I can’t really remember a time when I didn’t go to see specialist Doctors. As a child they were trips I sort-of looked forward to in a not-really-understanding-whats-happening sort of way. I got to spend time alone with either my Mum or Dad (usually Mum), have their undivided attention (a rare treat) I got to go in Headteacher’s offices and in the ‘small’ rooms at school, where they had scratchy 80’s sofa seats,and level reading books. Sometimes we’d even go for a drive into the city of London, either to a big hospital building or some posh houses in Harley Street. All these places were united by the fact that they all had the same toy. Everywhere I went this toy was there. I still see it in Doctors today, it’s not a very exciting toy. I know it’s practical- mildly entertaining – no mess – but surely in the nearly 30yrs I’ve been visiting Doctors someone would’ve made a new toy for waiting rooms!

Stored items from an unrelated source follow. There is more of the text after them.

(** X7.  Axis 0 stores [(a, b, c)] as [(c, a, b)] and axis 1 as [(b, c, a)]:
    the two are inverse rotations, so building with one axis from the
    components of a point built with the other gives back [Point(a, b, c)]. *)
Theorem Point4_rotations (uninit : Point.t) (a b c : Z) :
  Point.Point4 uninit 0 a b c = Ok (Point.Point3 c a b) /\
  Point.Point4 uninit 1 a b c = Ok (Point.Point3 b c a) /\
  (forall p, Point.Point4 uninit 0 a b c = Ok p ->
             Point.Point4 uninit 1 (Point.x p) (Point.y p) (Point.z p)
             = Ok (Point.Point3 a b c)) /\
  (forall p, Point.Point4 uninit 1 a b c = Ok p ->
             Point.Point4 uninit 0 (Point.x p) (Point.y p) (Point.z p)
             = Ok (Point.Point3 a b c)).
Proof.
  destruct uninit as [ux uy uz].
  repeat split; try reflexivity; intros p H; cbn in H; injection H as <-; reflexivity.
Qed.

(** X8.  For an axis in range the four-argument constructor loses nothing:
    equal points were built from equal coordinates, and the point is zero
    exactly when the three coordinates are. *)
Theorem Point4_injective (u u' : Point.t) (axis a b c a' b' c' : Z) :
  0 <= axis < 3 ->
  (Point.Point4 u axis a b c = Point.Point4 u' axis a' b' c' ->
   a = a' /\ b = b' /\ c = c') /\
  (forall p, Point.Point4 u axis a b c = Ok p ->
             (Point.isZero p = true <-> a = 0 /\ b = 0 /\ c = 0)).
Proof.
  intros H. destruct u as [ux uy uz], u' as [vx vy vz].
  destruct (axis_cases _ H) as [-> | [-> | ->]]; cbn; split;
    try (intros E; injection E as -> -> ->; repeat split);
    intros p E; injection E as <-; unfold Point.isZero; cbn;
    rewrite !andb_true_iff, !Z.eqb_eq; tauto.
Qed.

End PointExtras.

(** * Further properties of the [GameClient] *)

Section LoopExtras.

Context {G : Type} {hooks : GameHooks G}.

Local Open Scope Q_scope.

Lemma validPeriod_bounds (c : GameClient) :
  validPeriod c -> 0 < mUpdateFrequency c /\ minPeriod <= mUpdateFrequency c.
Proof.
  intros [Hlo _]. split.
  - apply Qlt_le_trans with (y := 1 # 2 ^ 31); [reflexivity | exact Hlo].
  - apply Qle_trans with (y := 1 # 2 ^ 31); [| exact Hlo].
    unfold minPeriod. vm_compute. discriminate.
Qed.

(** X9.  The constructor fails its assertions exactly when the window or the
    renderer is null; otherwise the client holds the window it was given, is
    neither running nor slow, has as period the [float] quotient
    1.0f / 50.0f, which is 5368709 / 2^28 s, just below 1/50 s, and as sleep
    skew the [float] 0.01f, which is 5368709 / 2^29 s, half the period. *)
Theorem GameClient_ctor_fails_iff (w r : pointer) :
  (GameClient_ctor w r = AssertionFailure <-> w = NULL \/ r = NULL) /\
  (forall c, GameClient_ctor w r = Ok c ->
             mpMainWindow c = w /\
             mIsGameRunning c = false /\
             mIsRunningSlowly c = false /\
             mUpdateFrequency c = float_div 1 50 /\
             mMaximumSleepSkew c = float_literal 0.01 /\
             mUpdateFrequency c == 5368709 # 2 ^ 28 /\
             mMaximumSleepSkew c == 5368709 # 2 ^ 29 /\
             mUpdateFrequency c < 1 # 50 /\
             mMaximumSleepSkew c < 1 # 100 /\
             validPeriod c).
Proof.
  unfold GameClient_ctor.
  destruct w as [| w], r as [| r]; cbn [is_null]; split;
    try (split; [intros _; auto | reflexivity]);
    try discriminate.
  - split; [discriminate | intros [H | H]; discriminate].
  - intros c H. injection H as <-.
    cbn [mpMainWindow mIsGameRunning mIsRunningSlowly mUpdateFrequency
         mMaximumSleepSkew].
    unfold validPeriod, Time_of_seconds.
    cbn [mUpdateFrequency].
    repeat split; try reflexivity; vm_compute; (reflexivity || discriminate).
Qed.

(** X10.  A successful [setUpdateFrequency(n)] with an [int] argument leaves
    a period between 2^-31 s and 1 s, whatever the period was before; with
    such a period a frame can make at most 2^29 + 1 updates; and only the
    last of two calls counts. *)
Theorem setUpdateFrequency_valid (c c' : GameClient) (n : Z) :
  (n <= INT_MAX)%Z ->
  setUpdateFrequency c n = Ok c' ->
  validPeriod c' /\
  (Z.of_nat (maxUpdatesPerFrame (mUpdateFrequency c')) <= 2 ^ 29 + 1)%Z /\
  (forall m, setUpdateFrequency c' m = setUpdateFrequency c m).
Proof.
  intros Hmax H. unfold setUpdateFrequency in H.
  destruct (0 <? n)%Z eqn:Hn; [| discriminate].
  apply Z.ltb_lt in Hn. injection H as <-.
  destruct (double_div_1_bounds n (conj Hn Hmax)) as [Hlo Hhi].
  unfold validPeriod, Time_of_seconds.
  cbn [mUpdateFrequency set_mUpdateFrequency].
  set (P := double_div 1 (inject_Z n)) in *.
  assert (Hpos : 0 < P).
  { apply Qlt_le_trans with (y := 1 # 2 ^ 31); [reflexivity | exact Hlo]. }
  split; [split; assumption |].
  split; [| intros m; reflexivity].
  unfold maxUpdatesPerFrame.
  assert (Hfl0 : (0 <= Qfloor (0.25 / P))%Z).
  { change 0%Z with (Qfloor 0). apply Qfloor_resp_le.
    apply Qle_shift_div_l; [exact Hpos | lra]. }
  assert (Hfl1 : (Qfloor (0.25 / P) <= 2 ^ 29)%Z).
  { change (2 ^ 29)%Z with (Qfloor (inject_Z (2 ^ 29))) at 1.
    apply Qfloor_resp_le.
    apply Qle_shift_div_r; [exact Hpos |].
    assert (H29 : inject_Z (2 ^ 29) == 536870912) by reflexivity.
    assert (Hm : 536870912 * (1 # 2 ^ 31) <= 536870912 * P).
    { apply Qmult_le_l; [reflexivity | exact Hlo]. }
    assert (Hq : 536870912 * (1 # 2 ^ 31) == 0.25) by reflexivity.
    rewrite H29. lra. }
  lia.
Qed.

Lemma frame_updates_le (fuel : nat) (st st2 : LoopState G) (newTime : Time)
      (n2 : Z) (updates : list Event) :
  drain fuel (accumulate st newTime) 0%Z = Some (st2, n2, updates) ->
  0 < mUpdateFrequency (this st) ->
  accumulatedTime st < mUpdateFrequency (this st) ->
  (length updates <= maxUpdatesPerFrame (mUpdateFrequency (this st)))%nat.
Proof.
  intros D Hpos Hacc.
  destruct (drain_inv _ _ _ _ _ _ D) as (_ & _ & _ & Hac & _ & Hnn & _).
  cbn in Hac, Hnn.
  pose proof (clampFrameTime_le (newTime - systemTime st)) as Hcl.
  unfold maxUpdatesPerFrame.
  set (P := mUpdateFrequency (this st)) in *.
  assert (Hfl : (0 <= Qfloor (0.25 / P))%Z).
  { change 0%Z with (Qfloor 0). apply Qfloor_resp_le.
    apply Qle_shift_div_l; [exact Hpos | lra]. }
  destruct updates as [| u updates]; [cbn; lia |].
  pose proof (Hnn ltac:(discriminate)) as H0.
  set (len := Z.of_nat (length (u :: updates))) in *.
  assert (Hk : (inject_Z len - 1) * P < 0.25) by lra.
  assert (Hq : inject_Z len - 1 < 0.25 / P).
  { apply Qlt_shift_div_l; [exact Hpos | exact Hk]. }
  pose proof (Qlt_floor (0.25 / P)) as Hfloor.
  assert (Hz : (len - 1 < Qfloor (0.25 / P) + 1)%Z).
  { rewrite Zlt_Qlt. unfold Z.sub. rewrite inject_Z_plus, inject_Z_opp.
    change (inject_Z 1) with 1. lra. }
  lia.
Qed.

I’m not sure what the titles and exact qualifications of these people I saw were, I think alot of Educational Psychologists, Behavorial Therapists, ENT Consultants, Dyslexia tutors, GPs, Consultant Rheumatologists and more. I can’t really remember the names or faces of these people, it was too long ago, there were too many, I saw them too briefly. Perhaps an ENT man we called Dr.Potatoe – becuase he pulled wax that looked like potatoes out of ears?? Perhaps a tiny dyslexia tutor, who smelt of Lavendar soap Mrs Cowell?? I’m not sure. This was all long before I was diagnosed with Epilepsy. No-one knew what was wrong just that something was not-quite-right. I said one thing, would do another and often seemed vacant, in my own world entirely. In some areas, I was academically way ahead of my peers but then in others drastically behind. I had ‘selective hearing’ and I was furious most of the time. Frustrated with myself, my family with pretty much everything. I was aggressive and frigtheningly violent often. I was not an easy child and my family…well they are my long-suffering-patient-forgiving heros.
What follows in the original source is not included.